##### Input records

(* ===== verification/Streams.v ===== *)
(** * The stream manager (internal/gateway/stream_manager.go)

    One entry per cluster.  Time is an argument of the operations that read the
    clock; the lock makes each operation one step. *)

From S2P Require Import Prelude.

Record StreamEntry := {
  se_ClusterID : string;
  se_ConnectedAt : Z;
  se_LastSeen : Z;
}.

Record StreamManager := { sm_streams : gmap string StreamEntry }.

Definition NewStreamManager : StreamManager := {| sm_streams := ∅ |}.

(** The two readings of the clock. *)
Definition Register (now1 now2 : Z) (clusterID : string) (m : StreamManager)
    : StreamEntry * StreamManager :=
  let e := {| se_ClusterID := clusterID; se_ConnectedAt := now1; se_LastSeen := now2 |} in
  (e, {| sm_streams := <[clusterID := e]> (sm_streams m) |}).

Definition Deregister (clusterID : string) (m : StreamManager) : StreamManager :=
  {| sm_streams := delete clusterID (sm_streams m) |}.

Definition Touch (now : Z) (clusterID : string) (m : StreamManager) : StreamManager :=
  match sm_streams m !! clusterID with
  | Some e => {| sm_streams := <[clusterID := {| e with se_LastSeen := now |}]> (sm_streams m) |}
  | None => m
  end.

(** The IDs in the order the map is walked. *)
Definition ActiveClusters `{GoRange} (seed : nat) (m : StreamManager) : list string :=
  (range_order seed (sm_streams m)).*1.

(** ** Histories *)

Inductive stream_op := OpRegister (now1 now2 : Z) (c : string) | OpTouch (now : Z) (c : string)
  | OpDeregister (c : string).

Definition apply_op (m : StreamManager) (op : stream_op) : StreamManager :=
  match op with
  | OpRegister now1 now2 c => (Register now1 now2 c m).2
  | OpTouch now c => Touch now c m
  | OpDeregister c => Deregister c m
  end.

(** The connection state of a cluster as the history tells it: decided by the last
    registration or deregistration. *)
Definition connected_step (c : string) (b : bool) (op : stream_op) : bool :=
  match op with
  | OpRegister _ _ c' => if decide (c' = c) then true else b
  | OpDeregister c' => if decide (c' = c) then false else b
  | OpTouch _ _ => b
  end.
Definition connected (ops : list stream_op) (c : string) : bool := foldl (connected_step c) false ops.

Lemma streams_connected ops c :
  is_Some (sm_streams (foldl apply_op NewStreamManager ops) !! c) ↔ connected ops c = true.
Proof.
  unfold connected. induction ops as [|op ops IH] using rev_ind; [simpl; rewrite lookup_empty; by split; [intros []|]|].
  rewrite !foldl_snoc. set (m := foldl apply_op NewStreamManager ops) in *.
  destruct op as [n1 n2 c'|n c'|c']; simpl.
  - rewrite lookup_insert_is_Some. case_decide; naive_solver.
  - unfold Touch. destruct (sm_streams m !! c') as [e|] eqn:E; [|done]. simpl.
    rewrite lookup_insert_is_Some, <- IH. destruct (decide (c' = c)) as [->|]; [|naive_solver].
    rewrite E. naive_solver.
  - rewrite lookup_delete_is_Some. case_decide; naive_solver.
Qed.

(** The stream manager reports the connected clusters. After any history of
    operations, [ActiveClusters] lists exactly the clusters whose last
    registration was not followed by a deregistration, each once, in whatever
    order the map is walked. *)
Theorem active_clusters_exact `{GoRange} : ∀ seed ops,
  let ids := ActiveClusters seed (foldl apply_op NewStreamManager ops) in
  NoDup ids ∧ ∀ c, c ∈ ids ↔ connected ops c = true.
Proof.
  intros seed ops ids. unfold ids, ActiveClusters.
  rewrite (range_order_perm seed). split; [apply NoDup_fst_map_to_list|]. intros c.
  rewrite <- streams_connected, range_order_perm, list_elem_of_fmap. split.
  - intros ([c' e] & -> & He%elem_of_map_to_list). by exists e.
  - intros [e He]. exists (c, e). split; [done|]. by apply elem_of_map_to_list.
Qed.

(** A cluster that reconnects before its old stream ends disappears when it ends:
    the old stream deregisters the entry of the new one. *)
Theorem reconnected_cluster_is_lost : ∀ c t1 t2 t3 t4,
  connected [OpRegister t1 t2 c; OpRegister t3 t4 c; OpDeregister c] c = false.
Proof. intros c t1 t2 t3 t4. unfold connected. simpl. by rewrite !decide_True. Qed.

##########

What you need to do: All entries given above should be transcribed exactly, with none omitted.

Solution to this problem:
(* ===== verification/Streams.v ===== *)
(** * The stream manager (internal/gateway/stream_manager.go)

    One entry per cluster.  Time is an argument of the operations that read the
    clock; the lock makes each operation one step. *)

From S2P Require Import Prelude.

Record StreamEntry := {
  se_ClusterID : string;
  se_ConnectedAt : Z;
  se_LastSeen : Z;
}.

Record StreamManager := { sm_streams : gmap string StreamEntry }.

Definition NewStreamManager : StreamManager := {| sm_streams := ∅ |}.

(** The two readings of the clock. *)
Definition Register (now1 now2 : Z) (clusterID : string) (m : StreamManager)
    : StreamEntry * StreamManager :=
  let e := {| se_ClusterID := clusterID; se_ConnectedAt := now1; se_LastSeen := now2 |} in
  (e, {| sm_streams := <[clusterID := e]> (sm_streams m) |}).

Definition Deregister (clusterID : string) (m : StreamManager) : StreamManager :=
  {| sm_streams := delete clusterID (sm_streams m) |}.

Definition Touch (now : Z) (clusterID : string) (m : StreamManager) : StreamManager :=
  match sm_streams m !! clusterID with
  | Some e => {| sm_streams := <[clusterID := {| e with se_LastSeen := now |}]> (sm_streams m) |}
  | None => m
  end.

(** The IDs in the order the map is walked. *)
Definition ActiveClusters `{GoRange} (seed : nat) (m : StreamManager) : list string :=
  (range_order seed (sm_streams m)).*1.

(** ** Histories *)

Inductive stream_op := OpRegister (now1 now2 : Z) (c : string) | OpTouch (now : Z) (c : string)
  | OpDeregister (c : string).

Definition apply_op (m : StreamManager) (op : stream_op) : StreamManager :=
  match op with
  | OpRegister now1 now2 c => (Register now1 now2 c m).2
  | OpTouch now c => Touch now c m
  | OpDeregister c => Deregister c m
  end.

(** The connection state of a cluster as the history tells it: decided by the last
    registration or deregistration. *)
Definition connected_step (c : string) (b : bool) (op : stream_op) : bool :=
  match op with
  | OpRegister _ _ c' => if decide (c' = c) then true else b
  | OpDeregister c' => if decide (c' = c) then false else b
  | OpTouch _ _ => b
  end.
Definition connected (ops : list stream_op) (c : string) : bool := foldl (connected_step c) false ops.

Lemma streams_connected ops c :
  is_Some (sm_streams (foldl apply_op NewStreamManager ops) !! c) ↔ connected ops c = true.
Proof.
  unfold connected. induction ops as [|op ops IH] using rev_ind; [simpl; rewrite lookup_empty; by split; [intros []|]|].
  rewrite !foldl_snoc. set (m := foldl apply_op NewStreamManager ops) in *.
  destruct op as [n1 n2 c'|n c'|c']; simpl.
  - rewrite lookup_insert_is_Some. case_decide; naive_solver.
  - unfold Touch. destruct (sm_streams m !! c') as [e|] eqn:E; [|done]. simpl.
    rewrite lookup_insert_is_Some, <- IH. destruct (decide (c' = c)) as [->|]; [|naive_solver].
    rewrite E. naive_solver.
  - rewrite lookup_delete_is_Some. case_decide; naive_solver.
Qed.

(** The stream manager reports the connected clusters. After any history of
    operations, [ActiveClusters] lists exactly the clusters whose last
    registration was not followed by a deregistration, each once, in whatever
    order the map is walked. *)
Theorem active_clusters_exact `{GoRange} : ∀ seed ops,
  let ids := ActiveClusters seed (foldl apply_op NewStreamManager ops) in
  NoDup ids ∧ ∀ c, c ∈ ids ↔ connected ops c = true.
Proof.
  intros seed ops ids. unfold ids, ActiveClusters.
  rewrite (range_order_perm seed). split; [apply NoDup_fst_map_to_list|]. intros c.
  rewrite <- streams_connected, range_order_perm, list_elem_of_fmap. split.
  - intros ([c' e] & -> & He%elem_of_map_to_list). by exists e.
  - intros [e He]. exists (c, e). split; [done|]. by apply elem_of_map_to_list.
Qed.

(** A cluster that reconnects before its old stream ends disappears when it ends:
    the old stream deregisters the entry of the new one. *)
Theorem reconnected_cluster_is_lost : ∀ c t1 t2 t3 t4,
  connected [OpRegister t1 t2 c; OpRegister t3 t4 c; OpDeregister c] c = false.
Proof. intros c t1 t2 t3 t4. unfold connected. simpl. by rewrite !decide_True. Qed.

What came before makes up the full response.